SOURCE RECORDS >>
━━━━━━━━━━━━━━━━━━━━
(** *** State and [TypeError] monad *)

Definition M (A : Type) : Type := Instance → option (A * Instance).

#[export] Instance M_ret : MRet M := λ A a s, Some (a, s).

#[export] Instance M_bind : MBind M :=
  λ A B f m s, match m s with Some (a, s') => f a s' | None => None end.

Definition throw {A : Type} : M A := λ _, None.

Definition read_observer : M (option Handle) := λ s, Some (observer s, s).

Definition write_observer (v : option Handle) : M unit :=
  λ s, Some ((), {| observer := v; entry := entry s;
                    destroy := destroy s; heap := heap s |}).

Definition setEntry (v : option IntersectionObserverEntry) : M unit :=
  λ s, Some ((), {| observer := observer s; entry := v;
                    destroy := destroy s; heap := heap s |}).

Definition read_destroy : M (option Destroy) := λ s, Some (destroy s, s).

Definition write_destroy (d : option Destroy) : M unit :=
  λ s, Some ((), {| observer := observer s; entry := entry s;
                    destroy := d; heap := heap s |}).

Definition write_heap (h : Heap) : M unit :=
  λ s, Some ((), {| observer := observer s; entry := entry s;
                    destroy := destroy s; heap := h |}).

(** Dereferencing an observer; a name without an object throws. *)
Definition deref (h : Handle) : M IntersectionObserver :=
  λ s, match heap s !! h with Some o => Some (o, s) | None => None end.

(** [new IntersectionObserver(updateEntry, opts)]: a fresh observer that
    watches nothing. *)
Definition new_IntersectionObserver (opts : Options) : M Handle :=
  λ s, Some (length (heap s),
             {| observer := observer s; entry := entry s; destroy := destroy s;
                heap := heap s ++ [{| obs_options := opts; obs_targets := [] |}] |}).

(** [h.observe(node)]: a target is watched once. *)
Definition observe (h : Handle) (node : Node) : M unit :=
  o ← deref h;
  s ← (λ s, Some (heap s, s));
  write_heap (<[h := {| obs_options := obs_options o;
                        obs_targets := if bool_decide (node ∈ obs_targets o)
                                       then obs_targets o
                                       else obs_targets o ++ [node] |}]> s).

(** [h.disconnect()]: the observer stops watching all of its targets. *)
Definition disconnect (h : Handle) : M unit :=
  o ← deref h;
  s ← (λ s, Some (heap s, s));
  write_heap (<[h := {| obs_options := obs_options o; obs_targets := [] |}]> s).

(** *** The hook body *)

Definition options : Options :=
  {| threshold := 1 # 10; root := None; rootMargin := "0%"%string |}.

(** [const updateEntry = entries => { setEntry(entries[0]) }] *)
Definition updateEntry (entries : list IntersectionObserverEntry) : M unit :=
  setEntry (entries !! 0%nat).

(** [if (observer.current) observer.current.disconnect()] *)
Definition disconnect_previous : M unit :=
  cur ← read_observer;
  match cur with
  | Some h => disconnect h
  | None => mret ()
  end.

(** From [observer.current = new IntersectionObserver(updateEntry, options)]
    to the returned clean-up function. *)
Definition observe_node (node : Node) : M (option Destroy) :=
  h ← new_IntersectionObserver options;
  write_observer (Some h);;
  cur ← read_observer;
  match cur with
  | Some currentObserver =>
      observe currentObserver node;;
      mret (Some (DisconnectObserver currentObserver))
  | None => throw
  end.

(** The function passed to [useEffect]. *)
Definition effect (elementRef : option Ref) : M (option Destroy) :=
  match elementRef ≫= current with
  | None => mret None
  | Some node => disconnect_previous;; observe_node node
  end.

(** [!!v] for a value that is undefined or a boolean. *)
Definition truthy (v : option bool) : bool := default false v.

(** [isVisible: !!entry?.isIntersecting] *)
Definition isVisible (s : Instance) : bool :=
  truthy (isIntersecting <$> entry s).

(** *** React's effect protocol *)

Definition call (d : Destroy) : M unit :=
  match d with
  | DisconnectObserver currentObserver => disconnect currentObserver
  end.

(** React runs the clean-up function of the last effect run, once. *)
Definition run_destroy : M unit :=
  d ← read_destroy;
  match d with
  | Some d => call d;; write_destroy None
  | None => mret ()
  end.

(** The effect runs after mount and whenever its dependency [elementRef]
    has changed; the previous run is cleaned up first. *)
Definition commit (elementRef : option Ref) : M unit :=
  run_destroy;;
  d ← effect elementRef;
  write_destroy d.

(** [bind(target)]: the effect runs against a ref that holds [target]. *)
Definition bind (target : option Node) : M unit :=
  commit (Some {| current := target |}).

(** [dispose()]: the clean-up React runs when the owner goes away. *)
Definition dispose : M unit := run_destroy.

(** What can happen to an instance: React (re-)runs the effect, an
    observer calls back with a batch of entries, React runs the pending
    clean-up.  Nothing is assumed about when the page calls back. *)
Inductive Event :=
| Bind (elementRef : option Ref)
| Deliver (entries : list IntersectionObserverEntry)
| Dispose.

Definition step (e : Event) : M unit :=
  match e with
  | Bind elementRef => commit elementRef
  | Deliver entries => updateEntry entries
  | Dispose => dispose
  end.

Fixpoint run (trace : list Event) : M unit :=
  match trace with
  | [] => mret ()
  | e :: rest => step e;; run rest
  end.

(** The instance a computation leaves behind, if it does not throw. *)
Definition exec {A : Type} (m : M A) (s : Instance) : option Instance :=
  snd <$> m s.

Definition activeObservations (s : Instance) : list (Handle * Node) :=
  observations (heap s).

(** The element watched through [observer.current]. *)
Definition currentTarget (s : Instance) : option Node :=
  h ← observer s; o ← heap s !! h; head (obs_targets o).

(** The shapes an instance can take.  Either nothing was ever observed;
    or the newest observer is the one in [observer.current], every older
    one is idle, and the newest watches exactly one element precisely
    while React still holds its clean-up function. *)
Inductive wf : Instance → Prop :=
| wf_unbound e :
    wf {| observer := None; entry := e; destroy := None; heap := [] |}
| wf_released old o e :
    Forall idle old → idle o →
    wf {| observer := Some (length old); entry := e; destroy := None;
          heap := old ++ [o] |}
| wf_watching old o e node :
    Forall idle old → obs_targets o = [node] →
    wf {| observer := Some (length old); entry := e;
          destroy := Some (DisconnectObserver (length old));
          heap := old ++ [o] |}.

(** The batches handed to [updateEntry] along a trace, oldest first. *)
Fixpoint delivered (trace : list Event) : list (list IntersectionObserverEntry) :=
  match trace with
  | [] => []
  | Deliver entries :: rest => entries :: delivered rest
  | _ :: rest => delivered rest
  end.

(** No [Bind] of the trace carried an element. *)
Fixpoint no_target_seen (trace : list Event) : bool :=
  match trace with
  | [] => true
  | Bind elementRef :: rest =>
      match elementRef ≫= current with
      | Some _ => false
      | None => no_target_seen rest
      end
  | _ :: rest => no_target_seen rest
  end.

(** The elements the effect runs of a trace found in [elementRef.current],
    oldest first. *)
Fixpoint bound_nodes (trace : list Event) : list Node :=
  match trace with
  | [] => []
  | Bind elementRef :: rest => option_list (elementRef ≫= current) ++ bound_nodes rest
  | _ :: rest => bound_nodes rest
  end.

(** The element of the latest effect run, unless a clean-up came after it;
    [cur] is the element watched before the trace. *)
Fixpoint watched (cur : option Node) (trace : list Event) : option Node :=
  match trace with
  | [] => cur
  | Bind elementRef :: rest => watched (elementRef ≫= current) rest
  | Deliver _ :: rest => watched cur rest
  | Dispose :: rest => watched None rest
  end.

End useIntersectionObserver.

(** ** components/Image.jsx *)

Module Image.

Import useImageOnLoad useIntersectionObserver.

Local Open Scope string_scope.

(** The props; [width] and [height] default to ['100%'] when omitted. *)
Record Props := {
  width : option Js.Value;
  height : option Js.Value;
  lowResSrc : string;
  highResSrc : string
}.

(** One mounted [Image]: the state of its two hooks. *)
Record State := {
  load : useImageOnLoad.State;
  io : useIntersectionObserver.Instance
}.

Definition initial : State :=
  {| load := useImageOnLoad.initial; io := useIntersectionObserver.initial |}.

Record Styles := { wrapper : Js.Obj; image : Js.Obj }.

Definition styles (p : Props) : Styles :=
  {| wrapper :=
       [ ("position", Js.Str "relative");
         ("width", default (Js.Str "100%") (width p));
         ("height", default (Js.Str "100%") (height p)) ];
     image :=
       [ ("position", Js.Str "absolute");
         ("width", Js.Str "100%");
         ("height", Js.Str "100%");
         ("objectPosition", Js.Str "center center");
         ("objectFit", Js.Str "cover") ] |}.

Definition lowResStyle (p : Props) (s : State) : Js.Obj :=
  Js.spread (image (styles p)) (lowRes (transitionStyles (load s))).

Definition hightResStyle (p : Props) (s : State) : Js.Obj :=
  Js.spread (image (styles p)) (highRes (transitionStyles (load s))).

(** The [onLoad] attribute of an [<img>], when it has one. *)
Inductive Handler :=
| HandleImageOnLoad.

Record Img := {
  src : string;
  style : Js.Obj;
  onLoad : option Handler
}.

(** The wrapper [<div>] (which carries [imageRef]) and its children. *)
Record Element := {
  div_style : Js.Obj;
  children : list Img
}.

(** What the component returns; [isVisible && <img ... />] renders the
    second child only when [isVisible] holds. *)
Definition render (p : Props) (s : State) : Element :=
  {| div_style := wrapper (styles p);
     children :=
       {| src := lowResSrc p; style := lowResStyle p s; onLoad := None |}
       :: (if isVisible (io s)
           then [ {| src := highResSrc p; style := hightResStyle p s;
                     onLoad := Some HandleImageOnLoad |} ]
           else []) |}.

(** The guard of the high resolution [<img>]. *)
Definition shouldRenderHighFidelity (s : State) : bool := isVisible (io s).

(** What can happen to a mounted [Image]: something happens to its
    observer hook, or the high resolution [<img>] fires [onLoad]. *)
Inductive Event :=
| Io (e : useIntersectionObserver.Event)
| HighResLoaded.

Definition step (e : Event) (s : State) : option State :=
  match e with
  | Io e =>
      io' ← exec (useIntersectionObserver.step e) (io s);
      Some {| load := load s; io := io' |}
  | HighResLoaded =>
      Some {| load := handleImageOnLoad (load s); io := io s |}
  end.

Fixpoint run (trace : list Event) (s : State) : option State :=
  match trace with
  | [] => Some s
  | e :: rest => s' ← step e s; run rest s'
  end.

(** The events of a trace that concern the observer hook. *)
Fixpoint io_events (trace : list Event) : list useIntersectionObserver.Event :=
  match trace with
  | [] => []
  | Io e :: rest => e :: io_events rest
  | HighResLoaded :: rest => io_events rest
  end.


(** A trace the browser can produce from [s]: [onLoad] belongs to the
    high resolution [<img>], so it fires only while that element is
    rendered. *)
Fixpoint feasible (trace : list Event) (s : State) : bool :=
  match trace with
  | [] => true
  | e :: rest =>
      match e with
      | HighResLoaded => shouldRenderHighFidelity s
      | Io _ => true
      end
      && match step e s with
         | Some s' => feasible rest s'
         | None => false
         end
  end.

End Image.

(** ** components/Image.jsx, first version

    The component before the observer hook was added: both [<img>]
    elements are always rendered. *)

Module ImageBasic.

Import useImageOnLoad.

Local Open Scope string_scope.

Definition styles (p : Image.Props) : Image.Styles :=
  {| Image.wrapper :=
       [ ("position", Js.Str "relative");
         ("width", default (Js.Str "100%") (Image.width p));
         ("height", default (Js.Str "100%") (Image.height p)) ];
     Image.image :=
       [ ("position", Js.Str "absolute");
         ("width", Js.Str "100%");
         ("height", Js.Str "100%");
         ("objectPosition", Js.Str "center center");
         ("objectFit", Js.Str "cover") ] |}.

Definition lowResStyle (p : Image.Props) (s : useImageOnLoad.State) : Js.Obj :=
  Js.spread (Image.image (styles p)) (lowRes (transitionStyles s)).

Definition hightResStyle (p : Image.Props) (s : useImageOnLoad.State) : Js.Obj :=
  Js.spread (Image.image (styles p)) (highRes (transitionStyles s)).

Definition render (p : Image.Props) (s : useImageOnLoad.State) : Image.Element :=
  {| Image.div_style := Image.wrapper (styles p);
     Image.children :=
       [ {| Image.src := Image.lowResSrc p; Image.style := lowResStyle p s;
            Image.onLoad := None |};
         {| Image.src := Image.highResSrc p; Image.style := hightResStyle p s;
            Image.onLoad := Some Image.HandleImageOnLoad |} ] |}.

End ImageBasic.

(** ** src/App.jsx: the page of the demo *)

Module App.

Import Dom useIntersectionObserver.

Local Open Scope string_scope.

Definition srcTuple : list string :=
  [ "https://i.ebayimg.com/images/g/nGQAAOSwHoFe4Kb3/s-l300.jpg";
    "https://media1.tenor.com/images/aa2ae6319d58764aa8efaefaa61f8da7/tenor.gif" ].

Definition props : Image.Props :=
  {| Image.width := Some (Js.Num 600);
     Image.height := Some (Js.Num 400);
     Image.lowResSrc := default "" (srcTuple !! 0%nat);
     Image.highResSrc := default "" (srcTuple !! 1%nat) |}.

(** The wrapper [<div>] of the mounted image, and [imageRef] once React
    has attached it. *)
Definition wrapper_div : Node := 0%nat.

Definition imageRef : Ref := {| current := Some wrapper_div |}.

(** The wrapper scrolls into the viewport, and out of it again. *)
Definition entering : IntersectionObserverEntry :=
  {| isIntersecting := true; intersectionRatio := 1 # 5;
     target := wrapper_div; time := 1200 # 1 |}.

Definition leaving : IntersectionObserverEntry :=
  {| isIntersecting := false; intersectionRatio := 0 # 1;
     target := wrapper_div; time := 2500 # 1 |}.

End App.

(** * Properties *)

(** ** Observers that watch nothing contribute no observation *)

Section Heap.

Import Dom.

Lemma observations_from_app (h : Handle) (l1 l2 : Heap) :
  observations_from h (l1 ++ l2)
  = observations_from h l1 ++ observations_from (h + length l1) l2.
Proof.
  revert h. induction l1 as [|o l1 IH]; intros h; simpl.
  - by rewrite Nat.add_0_r.
  - rewrite IH, <- app_assoc. by replace (S h + length l1) with (h + S (length l1)) by lia.
Qed.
━━━━━━━━━━━━━━━━━━━━
EXERCISE >> Would you copy out exactly the lines above that start at the one containing "(** The element watched" and end at the one containing "Forall idle old → obs_targets", inclusive?

TASK OUTPUT >>
(** The element watched through [observer.current]. *)
Definition currentTarget (s : Instance) : option Node :=
  h ← observer s; o ← heap s !! h; head (obs_targets o).

(** The shapes an instance can take.  Either nothing was ever observed;
    or the newest observer is the one in [observer.current], every older
    one is idle, and the newest watches exactly one element precisely
    while React still holds its clean-up function. *)
Inductive wf : Instance → Prop :=
| wf_unbound e :
    wf {| observer := None; entry := e; destroy := None; heap := [] |}
| wf_released old o e :
    Forall idle old → idle o →
    wf {| observer := Some (length old); entry := e; destroy := None;
          heap := old ++ [o] |}
| wf_watching old o e node :
    Forall idle old → obs_targets o = [node] →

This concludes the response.